In the opinion of the staff, the quality of their programs has also improved, though some agents fear selected county programming may be suffering because of the increased staff time that must be given to the cluster. Agents said they do a more thorough job of preparation for programs because they're now delivering them in a number of counties. The larger audiences, the multiple presentations, and the sense of commitment to their fellow agents has prompted them to be better prepared:

    You can spend more time getting ready for a lesson and doing a better job getting the background information and researching that. You get kind of polished after you have given it a couple of times....Today, I think I'm better prepared because I can spend more time getting ready for the lesson. (home economics/4-H agent)

    There's some pressure not to let the others down, and to look as good as you can in the eyes of your colleagues. Some of that existed before clustering, but I'd say there's more of that now. (agricultural agent)

    Some of the products we probably wouldn't have had [without clustering]. On an individual county basis, you'd have never gotten the whole leadership thing off the ground because of the time and expense and probably the risk factor. It's a little safer if a bunch of you are working on it and it flops. (home economics/4-H agent)

Collegial support has been important.
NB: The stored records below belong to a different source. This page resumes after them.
(** Matches a fixed-length pattern at the start of [s]; gives the text
    matched and the rest of [s]. *)
Fixpoint match_seq (pat : list atom) (s : string) : option (string * string) :=
  match pat with
  | [] => Some ("", s)
  | p :: pat' =>
      match s with
      | String c r =>
          if p c then
            match match_seq pat' r with
            | Some (m, rest) => Some (String c m, rest)
            | None => None
            end
          else None
      | "" => None
      end
  end.

(** [re.search]: the match at the leftmost position where one exists. *)
Fixpoint re_search {A} (match_at : string -> option A) (s : string) : option A :=
  match match_at s with
  | Some x => Some x
  | None =>
      match s with
      | "" => None
      | String _ r => re_search match_at r
      end
  end.

(** [bc-[0-9a-f]{8}-[0-9a-f]{4}-[0-9a-f]{4}-[0-9a-f]{4}-[0-9a-f]{12}] *)
Definition BCID_REGEX : list atom :=
  (ci_word "bc-" ++ repeat is_hex 8 ++ [ci_lit "-"] ++ repeat is_hex 4
    ++ [ci_lit "-"] ++ repeat is_hex 4 ++ [ci_lit "-"] ++ repeat is_hex 4
    ++ [ci_lit "-"] ++ repeat is_hex 12)%list.

Definition BCID_match_at (s : string) : option string :=
  option_map fst (match_seq BCID_REGEX s).

(** [BCID_REGEX.search(s)], then [.group(0)]. *)
Definition BCID_search (s : string) : option string :=
  re_search BCID_match_at s.

(** [[?&]] and [[^&#]]. *)
Definition is_sep : atom := fun c => Ascii.eqb c "?" || Ascii.eqb c "&".
Definition not_amp_hash : atom :=
  fun c => negb (Ascii.eqb c "&" || Ascii.eqb c "#").

(** One alternative of [(?:selectedBcId|bcId)], then [=([^&#]+)]; gives
    group 1. *)
Definition param_alt (name : string) (s : string) : option string :=
  match match_seq (ci_word name ++ [ci_lit "="])%list s with
  | Some (_, rest) =>
      match fst (Str.span not_amp_hash rest) with
      | "" => None
      | g => Some g
      end
  | None => None
  end.

(** [[?&](?:selectedBcId|bcId)=([^&#]+)] at the start of [s]. *)
Definition param_match_at (s : string) : option string :=
  match s with
  | String c r =>
      if is_sep c then
        match param_alt "selectedBcId" r with
        | Some g => Some g
        | None => param_alt "bcId" r
        end
      else None
  | "" => None
  end.

(** ** Identifier extractor ([parse_bcid_from_url]) *)

Definition parse_bcid_from_url (url : string) : option string :=
  let fallback := BCID_search url in
  match re_search param_match_at url with
  | Some candidate =>
      match BCID_search candidate with
      | Some bcid => Some bcid
      | None => fallback
      end
  | None => fallback
  end.

(** ** The identifier extractor on every [str]

    [parse_bcid_from_url] once more, on strings with all their code
    points.  Beyond U+00FF the pattern of the parameter matches more
    than the two ASCII cases of its letters: [re.IGNORECASE] lowers the
    code point read ([Py_UNICODE_TOLOWER], which sends U+0130 to i and
    the Kelvin sign U+212A to k) and compares it with the lowered
    pattern character and with the equivalents that [sre_compile] keeps
    for it (U+0131 for i, U+017F for s). *)

Module Unicode.
#[local] Open Scope N_scope.
#[local] Open Scope list_scope.

(** A [str]: its code points. *)
Definition str : Type := list N.

Definition ord (c : ascii) : N := N_of_ascii c.

Definition of_string (s : string) : str := map ord (list_ascii_of_string s).

(** One position of a pattern. *)
Definition atom : Type := N -> bool.

Definition between (lo hi c : N) : bool := (lo <=? c) && (c <=? hi).

(** The ASCII character that stands for [c] in a comparison under
    [re.IGNORECASE]: the lowercase letter, for a code point that the
    flag puts together with an ASCII letter; [c] itself otherwise. *)
Definition fold (c : N) : N :=
  if between 65 90 c then c + 32                 (* A-Z *)
  else if (c =? 304) || (c =? 305) then 105      (* U+0130, U+0131: i *)
  else if c =? 383 then 115                      (* U+017F: s *)
  else if c =? 8490 then 107                     (* U+212A: k *)
  else c.

(** An ASCII literal under [re.IGNORECASE]. *)
Definition ci_lit (p : ascii) : atom := fun c => fold c =? fold (ord p).

(** [[0-9a-f]] under [re.IGNORECASE]: no code point beyond ASCII lowers
    to a digit or to one of a-f. *)
Definition is_hex : atom :=
  fun c => between 48 57 c || between 97 102 c || between 65 70 c.

Definition ci_word (w : string) : list atom :=
  map ci_lit (list_ascii_of_string w).

Fixpoint match_seq (pat : list atom) (s : str) : option (str * str) :=
  match pat with
  | [] => Some ([], s)
  | p :: pat' =>
      match s with
      | c :: r =>
          if p c then
            match match_seq pat' r with
            | Some (m, rest) => Some (c :: m, rest)
            | None => None
            end
          else None
      | [] => None
      end
  end.

(** [re.search]: the match at the leftmost position where one exists. *)
Fixpoint re_search {A} (match_at : str -> option A) (s : str) : option A :=
  match match_at s with
  | Some x => Some x
  | None =>
      match s with
      | [] => None
      | _ :: r => re_search match_at r
      end
  end.

(** A greedy character-class repetition: the longest prefix in the
    class, and the rest. *)
Fixpoint span (p : atom) (s : str) : str * str :=
  match s with
  | [] => ([], [])
  | c :: r =>
      if p c then let '(a, b) := span p r in (c :: a, b)
      else ([], s)
  end.

(** [bc-[0-9a-f]{8}-[0-9a-f]{4}-[0-9a-f]{4}-[0-9a-f]{4}-[0-9a-f]{12}] *)
Definition BCID_REGEX : list atom :=
  ci_word "bc-" ++ repeat is_hex 8 ++ [ci_lit "-"] ++ repeat is_hex 4
    ++ [ci_lit "-"] ++ repeat is_hex 4 ++ [ci_lit "-"] ++ repeat is_hex 4
    ++ [ci_lit "-"] ++ repeat is_hex 12.

Definition BCID_match_at (s : str) : option str :=
  option_map fst (match_seq BCID_REGEX s).

(** [BCID_REGEX.search(s)], then [.group(0)]. *)
Definition BCID_search (s : str) : option str :=
  re_search BCID_match_at s.

(** [[?&]] and [[^&#]]. *)
Definition is_sep : atom := fun c => (c =? 63) || (c =? 38).
Definition not_amp_hash : atom := fun c => negb ((c =? 38) || (c =? 35)).

(** One alternative of [(?:selectedBcId|bcId)], then [=([^&#]+)]; gives
    group 1. *)
Definition param_alt (name : string) (s : str) : option str :=
  match match_seq (ci_word name ++ [ci_lit "="]) s with
  | Some (_, rest) =>
      match fst (span not_amp_hash rest) with
      | [] => None
      | g => Some g
      end
  | None => None
  end.

(** [[?&](?:selectedBcId|bcId)=([^&#]+)] at the start of [s]. *)
Definition param_match_at (s : str) : option str :=
  match s with
  | c :: r =>
      if is_sep c then
        match param_alt "selectedBcId" r with
        | Some g => Some g
        | None => param_alt "bcId" r
        end
      else None
  | [] => None
  end.

Definition parse_bcid_from_url (url : str) : option str :=
  let fallback := BCID_search url in
  match re_search param_match_at url with
  | Some candidate =>
      match BCID_search candidate with
      | Some bcid => Some bcid
      | None => fallback
      end
  | None => fallback
  end.

(** *** Vocabulary of its properties *)

(** Python's [in] on strings. *)
Definition substring_of (m s : str) : Prop :=
  exists pre post, s = pre ++ m ++ post.

Definition matches (pat : list atom) (m : str) : Prop :=
  Forall2 (fun (p : atom) c => p c = true) pat m.

(** The identifier grammar. *)
Definition is_bcid (m : str) : Prop := matches BCID_REGEX m.

Definition contains_bcid (s : str) : Prop :=
  exists m, is_bcid m /\ substring_of m s.

(** [m] is the leftmost identifier inside [s]. *)
Definition first_bcid (s m : str) : Prop :=
  exists a b, s = a ++ m ++ b /\ is_bcid m /\
    forall a' m' b', s = a' ++ m' ++ b' -> is_bcid m' ->
      (List.length a <= List.length a')%nat.

(** The code points that [re.IGNORECASE] takes for the lowercase letter
    [p]: the letter, its capital, and beyond ASCII the dotted capital
    U+0130 and the dotless U+0131 for i, the long s U+017F for s, the
    Kelvin sign U+212A for k. *)
Definition reads_as (p : ascii) (c : N) : Prop :=
  c = ord p \/ c + 32 = ord p \/
  (p = "i"%char /\ (c = 304 \/ c = 305)) \/
  (p = "s"%char /\ c = 383) \/
  (p = "k"%char /\ c = 8490).

(** [name] spells the lowercase word [w], letter by letter. *)
Definition spells (w : string) (name : str) : Prop :=
  Forall2 reads_as (list_ascii_of_string w) name.

Definition param_name (name : str) : Prop :=
  spells "selectedbcid" name \/ spells "bcid" name.

(** [suf] starts with a [selectedBcId] or [bcId] parameter of value [v]:
    a [?] or [&], the name as [re.IGNORECASE] reads it, [=], and the
    value, which is not empty and runs up to the next [&] or [#] or to
    the end. *)
Definition param_at (suf v : str) : Prop :=
  exists sep name post,
    suf = sep :: name ++ [ord "="] ++ v ++ post /\
    is_sep sep = true /\ param_name name /\
    v <> [] /\ forallb not_amp_hash v = true /\
    (post = [] \/ exists c r, post = c :: r /\ not_amp_hash c = false).

Definition url_has_param (url v : str) : Prop :=
  exists pre suf, url = pre ++ suf /\ param_at suf v.

(** [v] is the value of the leftmost such parameter of [url]. *)
Definition first_param (url v : str) : Prop :=
  exists pre suf, url = pre ++ suf /\ param_at suf v /\
    forall pre' suf' v', url = pre' ++ suf' ->
      (List.length pre' < List.length pre)%nat -> ~ param_at suf' v'.

(** The extractor gives, for every such parameter of [url] whose value
    holds an identifier, an identifier found inside that value. *)
Definition returns_param_identifier (url : str) : Prop :=
  forall v, url_has_param url v -> contains_bcid v ->
    exists m, parse_bcid_from_url url = Some m /\
              is_bcid m /\ substring_of m v.

(** The long s, U+017F. *)
Definition long_s : N := 383.

End Unicode.

(** ** JSON values, as [json.loads] builds them *)

#[local] Set Warnings "-register-all".
Inductive json : Type :=
| JNull
| JBool (b : bool)
| JInt (n : Z)
| JFloat (bits : Z)   (* the binary64 pattern; never inspected here *)
| JStr (s : string)
| JArr (items : list json)
| JObj (fields : list (string * json)).

Definition dict := list (string * json).

(** One component of a traversal path: a key of a [dict] or an index of a
    [list]. *)
Inductive step : Type :=
| Key (k : string)
| Idx (i : nat).

Definition path := list step.

Fixpoint dict_get (d : dict) (k : string) : option json :=
  match d with
  | [] => None
  | (k', v) :: d' => if String.eqb k' k then Some v else dict_get d' k
  end.

Definition dict_has (d : dict) (k : string) : bool :=
  match dict_get d k with Some _ => true | None => false end.

(** [d[k] = v]: replaces the value in place, or appends a new entry. *)
Fixpoint dict_set (d : dict) (k : string) (v : json) : dict :=
  match d with
  | [] => [(k, v)]
  | (k', v') :: d' =>
      if String.eqb k' k then (k', v) :: d' else (k', v') :: dict_set d' k v
  end.

Definition dict_keys (d : dict) : list string := map fst d.
Definition dict_values (d : dict) : list json := map snd d.

(** Every [dict] of the tree has pairwise different keys. *)
Fixpoint wf_json (j : json) : Prop :=
  match j with
  | JArr items =>
      (fix all (l : list json) : Prop :=
         match l with [] => True | x :: l' => wf_json x /\ all l' end) items
  | JObj fields =>
      NoDup (dict_keys fields) /\
      (fix all (l : dict) : Prop :=
         match l with [] => True | (_, v) :: l' => wf_json v /\ all l' end)
        fields
  | _ => True
  end.

(** ** Object finder ([iterate_json_nodes], [find_bc_objects]) *)

(** The generator, as the list of what it yields. *)
Fixpoint iterate_json_nodes (node : json) (p : path) : list (path * json) :=
  (p, node) ::
  match node with
  | JObj fields =>
      (fix items (l : dict) : list (path * json) :=
         match l with
         | [] => []
         | (key, value) :: l' =>
             (iterate_json_nodes value (p ++ [Key key]) ++ items l')%list
         end) fields
  | JArr xs =>
      (fix elems (idx : nat) (l : list json) : list (path * json) :=
         match l with
         | [] => []
         | value :: l' =>
             (iterate_json_nodes value (p ++ [Idx idx]) ++ elems (S idx) l')%list
         end) 0 xs
  | _ => []
  end.

Definition str_values (vs : list json) : list string :=
  flat_map (fun v => match v with JStr s => [s] | _ => [] end) vs.

(** The candidate strings of a [dict] node: the four common fields, then
    every string value. *)
Definition candidates (node : dict) : list string :=
  (flat_map
     (fun field =>
        match dict_get node field with
        | Some (JStr value) => [value]
        | _ => []
        end)
     ["id"; "bcId"; "bc_id"; "bcid"]
   ++ str_values (dict_values node))%list.

(** [bcid_filter and bcid.lower() != bcid_filter.lower()] *)
Definition filtered_out (bcid_filter : option string) (bcid : string) : bool :=
  match bcid_filter with
  | Some f => Str.truthy f && negb (String.eqb (lower bcid) (lower f))
  | None => false
  end.

(** The loop over the candidates of one node, with its [continue]s and
    its [break]. *)
Fixpoint evaluate_candidates (bcid_filter : option string) (node : json)
    (cands : list string) (results : list json) : list json :=
  match cands with
  | [] => results
  | candidate :: rest =>
      match BCID_search candidate with
      | None => evaluate_candidates bcid_filter node rest results
      | Some bcid =>
          if filtered_out bcid_filter bcid
          then evaluate_candidates bcid_filter node rest results
          else (results ++ [node])%list
      end
  end.

Definition visit (bcid_filter : option string) (results : list json)
    (node : json) : list json :=
  match node with
  | JObj fields =>
      evaluate_candidates bcid_filter node (candidates fields) results
  | _ => results
  end.
(** * chatlog-stats: the log-line classifier, the URL extractor, the
    reservoir sampler, the statistics aggregator, the report assembler,
    the file-name filter and the lookup of user identifiers of
    [src/main.py], embedded as executable definitions.

    Conventions of the embedding.
    - A Python [str] is a [string]; each [ascii] is one code point below
      256 (the Latin-1 part of Unicode), and [ord] gives its code point.
    - Python integers are [Z].
    - A raised exception is the [Raise] outcome of [result]; nothing in
      [src/main.py] catches an exception of the classifier, the sampler,
      the aggregator or the report assembler, so a [Raise] that reaches
      [bulk_lines] or [save_page] ends the run. The exceptions that
      [APIClient.uid] catches are outcomes of its request and of its
      write, not [Raise].
    - [random.randint] reads its randomness from an explicit entropy
      argument, so that a statement quantified over the entropy covers
      every possible draw.
    - [Counter] objects whose [most_common] is read are association lists
      in insertion order; plain dictionaries are [gmap]s. *)

From Stdlib Require Import ZArith QArith String Ascii List Lia Bool.
From stdpp Require Import base option strings gmap.
From Stdlib Require Import Sorted.
Import ListNotations.

Local Open Scope string_scope.
Local Open Scope Z_scope.

(* ===================================================================== *)
(** ** Exceptions *)
(* ===================================================================== *)

Inductive exn : Type :=
| ValueError
| OverflowError
| TypeError
| IndexError
| AttributeError
| ZeroDivisionError
| RuntimeError (line : string) (d : ascii) (second : string).
Lemma index_from_at {A : Type} (eqb : A -> A -> bool) (x : A) (l : list A) (k i : nat) (y : A) :
  nth_error l i = Some y -> eqb y x = true ->
  (forall j z, (j < i)%nat -> nth_error l j = Some z -> eqb z x = false) ->
  index_from eqb x l k = Some (k + i)%nat.
Proof.
  revert k i. induction l as [|z l IH]; intros k i Hn Hy Hbefore; [now destruct i|].
  cbn [index_from]. destruct i as [|i].
  - cbn in Hn. injection Hn as ->. rewrite Hy. now rewrite Nat.add_0_r.
  - rewrite (Hbefore 0%nat z) by (try lia; reflexivity).
    rewrite (IH (S k) i); [f_equal; lia|exact Hn|exact Hy|].
    intros j w Hj Hw. apply (Hbefore (S j) w); [lia|exact Hw].
Qed.

Lemma tuple_eq_refl (p : point Q) : tuple_eq p p = true.
Proof.
  unfold tuple_eq. cbn [feq Q_PyFloat]. apply andb_true_intro.
  split; apply ExactFacts.eqb_eq; reflexivity.
Qed.

Lemma tuple_eq_time (p q : point Q) : tuple_eq p q = true -> fst p == fst q.
Proof.
  unfold tuple_eq. cbn [feq Q_PyFloat]. intros Hx. apply andb_prop in Hx.
  now apply ExactFacts.eqb_eq.
Qed.

(** In exact arithmetic [index] finds what was just stored. *)
Lemma py_index_present (x : point Q) (l : list (point Q)) :
  In x l -> exists idx, py_index tuple_eq x l = Some idx.
Proof.
  intros Hin. apply index_from_found. exists x. split; [exact Hin|apply tuple_eq_refl].
Qed.

Lemma gap_lt (p q : point Q) : gap p q -> fst p < fst q.
Proof. unfold gap, eps. intros. lra. Qed.

Lemma sorted_no_descent (l : list (point Q)) :
  StronglySorted gap l -> no_descent tuple_lt l.
Proof.
  induction 1 as [|x l Hs IH Hx]; [exact I|].
  split; [|exact IH]. destruct l as [|y l']; [exact I|].
  apply Forall_inv in Hx. apply gap_lt in Hx.
  unfold tuple_lt. cbn [feq flt Q_PyFloat].
  destruct (Qeq_bool (fst y) (fst x)) eqn:E; cbn [negb]; q_reflect; [lra|].
  apply ExactFacts.ltb_ge. lra.
Qed.
(* ===== verification/IdTable.v ===== *)
(** * IdTable: the interface between the connection table and the gate

    What the gate relies on when it maps socket ids to connection slots: the
    table is a finite injective map from ids to slots below a capacity.  The
    hash table of [HashId.v] implements it, the gate's theorems use only these
    laws. *)
From S2P Require Import Prelude.
From stdpp Require Import gmap list.
From Stdlib Require Import ZArith.

(** The socket ids the table accepts: non-negative ones for which the probe
    [i + id], with [i] below the capacity, is an [int]. *)
Definition id_ok (capacity : nat) (k : Z) : Prop :=
  (0 ≤ k ∧ k + Z.of_nat capacity ≤ int_max + 1)%Z.

#[global] Instance id_ok_dec c k : Decision (id_ok c k).
Proof. unfold id_ok. apply _. Defined.

(** The int a lookup returns for an optional slot. *)
Definition slot_int (o : option nat) : Z :=
  match o with Some i => Z.of_nat i | None => -1 end.

Class IdTable {T : Type}
    (lookup : T → Z → res Z) (insert : T → Z → res (Z * T))
    (remove : T → Z → res (Z * T)) (full : T → bool)
    (inv : T → Prop) (abs : T → gmap Z nat) (capacity : T → nat) : Prop := {
  it_lookup : ∀ t k, inv t → lookup t k = Ok (slot_int (abs t !! k));
  it_insert : ∀ t k, inv t → id_ok (capacity t) k → abs t !! k = None →
    size (abs t) < capacity t →
    ∃ i t', insert t k = Ok (Z.of_nat i, t') ∧ inv t' ∧
      capacity t' = capacity t ∧ i < capacity t ∧
      (∀ k', abs t !! k' ≠ Some i) ∧ abs t' = <[k := i]> (abs t);
  it_remove : ∀ t k, inv t →
    ∃ t', remove t k = Ok (slot_int (abs t !! k), t') ∧ inv t' ∧
      capacity t' = capacity t ∧ abs t' = delete k (abs t);
  it_full : ∀ t, inv t → full t = bool_decide (size (abs t) = capacity t);
  it_inj : ∀ t k k' i, inv t → abs t !! k = Some i → abs t !! k' = Some i → k = k';
  it_bound : ∀ t k i, inv t → abs t !! k = Some i → i < capacity t;
  it_size : ∀ t, inv t → size (abs t) ≤ capacity t
}.
Lemma on_close_wp ext w m : good ext w →
  wp (on_close m) (λ _ w', good ext w' ∧ abs_gate w' = spec_close (sm_id m) (abs_gate w)) w.
Proof.
  intros (chs&fl&H). pose proof (gi_hash _ _ _ _ H) as Hwf.
  pose proof (abs_conns_lookup _ _ _ _ (sm_id m) H) as Hl.
  destruct (it_remove (g_hash (w_gate w)) (sm_id m) Hwf) as (hi&Er&Hwf'&Hcap&Hs).
  unfold on_close, spec_close. cbn [sg_conns abs_gate]. g_step. eapply wp_remove_id; [done|].
  destruct (slots (g_hash (w_gate w)) !! sm_id m) as [i|] eqn:Hi; simpl slot_int.
  2:{ rewrite Hl. simpl. apply wp_ret. rewrite delete_id in Hs by done.
      assert (Hinv : ginv ext (World (set_hash hi (w_gate w)) (w_heap w) (w_trace w)) chs fl).
      { destruct H. constructor; simpl; rewrite ?Hs, ?Hcap; done. }
      split; [by eexists _, _|]. etrans; [exact (abs_gate_parts _ _ _ _ Hinv)|].
      rewrite (abs_gate_parts _ _ _ _ H). simpl. by rewrite Hs, Hcap. }
  destruct Hl as (c&ms&Hc&Hms&->). rewrite (proj2 (Z.leb_le 0 _)) by lia. cbn [when].
  destruct (ginv_focus _ _ _ _ _ _ H Hc) as (ms0&?&[Hq Hsz]). simplify_eq.
  g_step. apply (wp_get_conn i c); [done|]. repeat g_step.
  apply (wp_on_buffer i c); [done|]. eapply wp_mono; [eapply (clear_wp _ ms fl Hq)|].
  intros _ s' (fl'&Hinv'&Hd'&Hf'). g_step.
  apply wp_put_conn; [simpl; rewrite length_insert; by eapply lookup_lt_Some|].
  apply report_wp.
  { pose proof (fmt_d_length (sm_id m)). pose proof (fmt_u_length (agent c)).
    rewrite !length_app. simpl. lia. }
  assert (Hb : ginv ext (buf_world w i c s') (<[i := []]> chs) fl').
  { eapply (ginv_buffer []); [by rewrite app_nil_r|done..|by eexists|done|exact Hf']. }
  simpl in Hf', Hinv'.
  assert (Hnil : (<[i:=[]]> chs) !! i = Some ([] : list mref))
    by (apply list_lookup_insert_eq; by eapply lookup_lt_Some).
  pose proof (ginv_remove ext (buf_world w i c s') _ fl' (sm_id m) i hi
    (w_trace w ++ EvError "socket close: %d, msg id:%d" [ArgZ (c_id c); ArgZ (sm_id m)] ::
       report_events (watchdog (w_gate w))
        (bytes "gate close " ++ fmt_d (sm_id m) ++ [SPACE] ++ fmt_u (agent c)))
    Hb Hwf' Hcap Hi Hs Hnil) as Hfin.
  unfold add_trace. simpl. rewrite <- app_assoc. split; [by eexists _, _|].
  etrans; [exact (abs_gate_parts _ _ _ _ Hfin)|]. unfold sp_emit, sp_conns, abs_gate. simpl.
  rewrite Hcap. f_equal. rewrite Hs, mconns_delete, list_insert_insert_eq.
  rewrite (abs_conns_mconns _ _ _ _ H), <- !mconns_delete. apply mconns_other.
  intros fd' Hfd'. apply lookup_delete_Some in Hfd' as [Hne Hfd']. apply Hne.
  by eapply (it_inj (g_hash (w_gate w))).
Qed.
(* ===== verification/GateCtrl.v ===== *)
(** * GateCtrl: the text commands of the gate

    The argument of a command is what [_parm] leaves at the start of the buffer.
    A command printed from its abstract syntax is parsed back by [_ctrl] and does
    what the abstract gate does; and whatever the text is, a run of [_ctrl] that
    ends preserves the invariant. *)
From S2P Require Import Prelude IdTable HashId Bytes DataBuffer CString Gate GateInv GateDispatch GateSpec.
From stdpp Require Import gmap list strings.
From Stdlib Require Import ZArith Strings.Byte.

(** ** The argument of a command *)

Fixpoint strip (l : list byte) : list byte :=
  match l with
  | b :: l' => if decide (b = SPACE) then strip l' else l
  | [] => []
  end.

Lemma strip_length l : length (strip l) ≤ length l.
Proof. induction l as [|b l IH]; simpl; [lia|]. case_decide; simpl; lia. Qed.

Lemma strip_drop l : strip l = drop (length l - length (strip l)) l.
Proof.
  induction l as [|b l IH]; simpl; [done|]. case_decide as Hb.
  - pose proof (strip_length l). replace (S (length l) - _) with (S (length l - length (strip l))) by lia.
    done.
  - simpl. by rewrite Nat.sub_diag.
Qed.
Clustering has heightened the sense of personal and professional support that agents receive from their colleagues. That has been particularly helpful to newer agents:

    Clustering builds just a unique relationship. Mutual respect and support, and that wasn't there the same way before clustering. We didn't know each other as well, we didn't see each other as often. Now we have a lot more in common too, so it kind of builds on itself. (4-H/home economics agent)

    Agents feel much more free to share. They're expected to share. That probably wouldn't have happened without clustering....In our case, there are five other ag agents and seven people on an issue team you have to work with. You begin to have to rely on other people to do their role. I enjoy that, but it's a totally different situation than it was 20 years ago when there was a strong county identity. You were the county agent. You kind of did what you wanted in that county. It didn't matter what the agent next to you thought. He did what he wanted. So when you're working together, you've got to rely on each other. (agricultural agent)

The clustering process has required much time and energy from agents. As one home economics agent said, "The whole thing just takes a lot more time." Developing and working on cluster teams has involved more time for planning and coordination. It has also meant increased levels of personal stress for many agents:

    Coordinating takes a lot of time. It frustrates me...it [clustering] is a very cumbersome process. It's just too cumbersome, the time involved, not only time out of the county, but time in planning. (agricultural agent)

In Minnesota, clustering continues to evolve. Agents have found reasons to both like and dislike the concept. Over time, however, the agents in this study have found ways to refine the model and make it function effectively for them. As Extension continues to develop more effective strategies for issues-based programming, county clustering may be one approach that can help.


1. G. K. Hutchins, "Agent Specialization and the 4-H PRK Model," Journal of Extension, XXVII (Winter 1990), 12-14.